With any job task, there are adherent risks. This is especially true in manual handling. Manual handling is the moving of an object by lifting, lowering, carrying, pushing or pulling. Manual handling risks include a wide array of musculoskeletal disorders (MSDs), which is any injury, damage to or "disorders of muscles, bones, connective tissues, and nerves" (Bunch, 2016). Risk factors include force, repetition, environmental stress, and posture.

Since optimal conditions rarely exist on a job site, employers should manage risk factors through an ergonomic approach that encompasses engineering controls, company policies, environmental safeguards, and behavior-based education and training. Inevitably, a job may require an object to be manually lifted.
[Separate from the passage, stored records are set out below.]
(** * js-utility-scripts: the tree reader and the tree writer

    A shallow embedding of [generateNodeJsProjectStructureFiles.js], which
    holds two Node.js scripts: [generate-project.js] (the tree writer,
    function [generateProject]) and [read-project.js] (the tree reader,
    function [readDirectoryStructure], with its demonstration scaffold
    [createDummyProject]).

    The file system is a finite tree of nodes; a JavaScript object is a
    finite map from property names to values; an exception is a value of
    the error monad [result].

    The scripts run on Node.js (14.14 to 22, where [rmSync] is the
    JavaScript of [lib/internal/fs/rimraf.js]) on Linux, as a user other
    than [root].  The functions of the library that the scripts call and
    whose text is not theirs ([JSON.parse], [JSON.stringify], and the
    calls of [fs] on an absolute path that is not normalised) are
    parameters of the development: its statements hold whatever these
    functions do. *)

From Stdlib Require Import Ascii String.
From stdpp Require Import gmap strings list fin_maps.

Set Warnings "-register-all".
Open Scope string_scope.
Open Scope list_scope.

(** ** Exceptions and the error monad *)

(** The three constructors the scripts can tell apart: [generateProject]
    tests [error instanceof SyntaxError]; every other exception is only
    read through its [message]. *)
Inductive exn :=
| SyntaxError (message : string)
| TypeError (message : string)
| Error (message : string).

Definition message (e : exn) : string :=
  match e with SyntaxError m | TypeError m | Error m => m end.

Inductive result (A : Type) :=
| Ok (a : A)
| Throw (e : exn).
Arguments Ok {A} a.
Arguments Throw {A} e.

#[global] Instance result_bind : MBind result := λ A B k r,
  match r with Ok a => k a | Throw e => Throw e end.

Definition succeeds {A} (r : result A) : bool :=
  match r with Ok _ => true | Throw _ => false end.

(** ** JavaScript values *)

Module Js.

(** The values [JSON.parse] can produce, which are also the values the
    reader builds.  [undefined] is the absence of a value ([None] where a
    property is read).  Only whether a number is zero is observed by the
    scripts, so numbers are integers.

    A string is held as the bytes Node.js makes of it when it writes it
    or hands it to a system call (UTF-8).  [VStr s] is the well-formed
    string whose UTF-8 text is [s]: what [writeFileSync] writes of it,
    [readFileSync] reads back unchanged.  [VLossy s] is a string that is
    not well-formed (it has a lone surrogate, as [JSON.parse] makes of
    the escape [\ud800]): [s] is what Node.js writes for it, with each
    lone surrogate replaced by U+FFFD, and what is read back from these
    bytes is another string.  The scripts observe a string through these
    bytes only (and whether it is empty, which a string with a lone
    surrogate is not). *)
Inductive value :=
| VNull
| VBool (b : bool)
| VNum (n : Z)
| VStr (s : string)
| VLossy (s : string)
| VArr (items : list value)
| VObj (props : gmap string value).

(** [!v] is false. *)
Definition truthy (v : option value) : bool :=
  match v with
  | None | Some VNull => false
  | Some (VBool b) => b
  | Some (VNum n) => bool_decide (n ≠ 0%Z)
  | Some (VStr s) | Some (VLossy s) => bool_decide (s ≠ "")
  | Some (VArr _) | Some (VObj _) => true
  end.

(** [v.k] for one of the names the scripts read ([project_files], [name],
    [content], none of which is inherited from a prototype): an own
    property of an object, [undefined] on every other value, and a
    [TypeError] on [null]. *)
Definition get (v : value) (k : string) : result (option value) :=
  match v with
  | VNull => Throw (TypeError ("Cannot read properties of null (reading '" +:+ k +:+ "')"))
  | VObj props => Ok (props !! k)
  | _ => Ok None
  end.

(** [obj[k] = v] on an object created by the literal [{}].  The name
    [__proto__] is an accessor inherited from [Object.prototype]: assigning
    to it changes the prototype (or nothing, when [v] is a string) and
    creates no own property, so it never shows in the keys of the object
    nor in [JSON.stringify]. *)
Definition set (k : string) (v : value) (obj : gmap string value) : gmap string value :=
  if decide (k = "__proto__") then obj else <[k := v]> obj.

(** [Array.isArray(v)]. *)
Definition isArray (v : option value) : bool :=
  match v with Some (VArr _) => true | _ => false end.

(** The bytes of a string value, where the value is one. *)
Definition text (v : option value) : option string :=
  match v with
  | Some (VStr s) | Some (VLossy s) => Some s
  | _ => None
  end.

Arguments text : simpl never.

(** Descend through nested objects along a list of property names. *)
Fixpoint at_path (names : list string) (v : value) : option value :=
  match names with
  | [] => Some v
  | k :: rest =>
      match v with
      | VObj props => props !! k ≫= at_path rest
      | _ => None
      end
  end.

End Js.
Export Js.

(** ** Paths (module [path] of Node.js, POSIX flavour) *)

Module Path.

(** An absolute, normalised path is the list of its segments below [/]. *)
Definition path := list string.

(** Split a string on the separator [/]. *)
Fixpoint split (s : string) : list string :=
  match s with
  | EmptyString => [""]
  | String c rest =>
      if decide (c = "/"%char) then "" :: split rest
      else match split rest with
           | [] => [String c ""]
           | seg :: segs => String c seg :: segs
           end
  end.

Definition isAbsolute (s : string) : bool :=
  match s with
  | String c _ => bool_decide (c = "/"%char)
  | EmptyString => false
  end.

(** One step of normalisation: empty segments and [.] are dropped, [..]
    removes the last segment (and stays at [/] when there is none). *)
Definition step (base : path) (seg : string) : path :=
  if decide (seg = "" ∨ seg = ".") then base
  else if decide (seg = "..") then removelast base
  else base ++ [seg].

Definition walk (base : path) (segs : list string) : path :=
  foldl step base segs.

(** [path.resolve(s)] in the working directory [cwd]. *)
Definition resolve (cwd : path) (s : string) : path :=
  walk (if isAbsolute s then [] else cwd) (split s).

(** [path.join(dir, s)] for an absolute normalised [dir]: the normalised
    segments, and whether the result keeps a trailing separator (which
    [path.normalize] preserves, except on [/] itself). *)
Record joined := { segments : path; trailing : bool }.

Definition join (dir : path) (s : string) : joined :=
  {| segments := walk dir (split s);
     trailing := bool_decide (last (split s) = Some "") |}.

(** [path.dirname]: trailing separators are ignored. *)
Definition dirname (p : path) : path := removelast p.

(** The text of a path, for messages and for the system calls. *)
Definition show (p : path) : string :=
  match p with
  | [] => "/"
  | _ => foldr (λ seg acc, "/" +:+ seg +:+ acc) "" p
  end.

(** The number of bytes of a text. *)
Definition size (s : string) : N := N.of_nat (String.length s).

End Path.
Export Path(path).

(** ** The file system *)

Module Fs.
In this case, employers and employees should take into account the nature of the job task, the load's characteristics, the working environment, and the employees participating in the task. A plan should be devised to minimize any associated risks.

In regards to lifting technique, various organizations and publications have debated over the characteristics of proper lifting with slight differences. According to the Industrial Safety and Rehabilitation Institute, six common principles exist related to the safe lifting of an object.

Keep the load close.
During the lift, maintain the lower back in the neutral inward curve.
Use the legs to lift, not the back.
Tighten the abdominal muscles during the lift.
Lift slowly and smoothly.
Avoid twisting while lifting.

It is important to note that an individual's physical capabilities and mental state are additional risk factors. These additional risk factors should be assessed through a proper pre-employment functional evaluation, maintained through a client-specific workplace wellness and safety program, and monitored through annual medical screenings.

Employers should educate all potential lifters about MSD's, risks factors, available engineering and environmental controls, company policies, and promote behavioral-based solutions. Education is paramount in positive behavior change.

References:

Bunch, R. (2016). Industrial Safety and Rehabilitation Institute, CBES Certification Training Manual, 4, 5.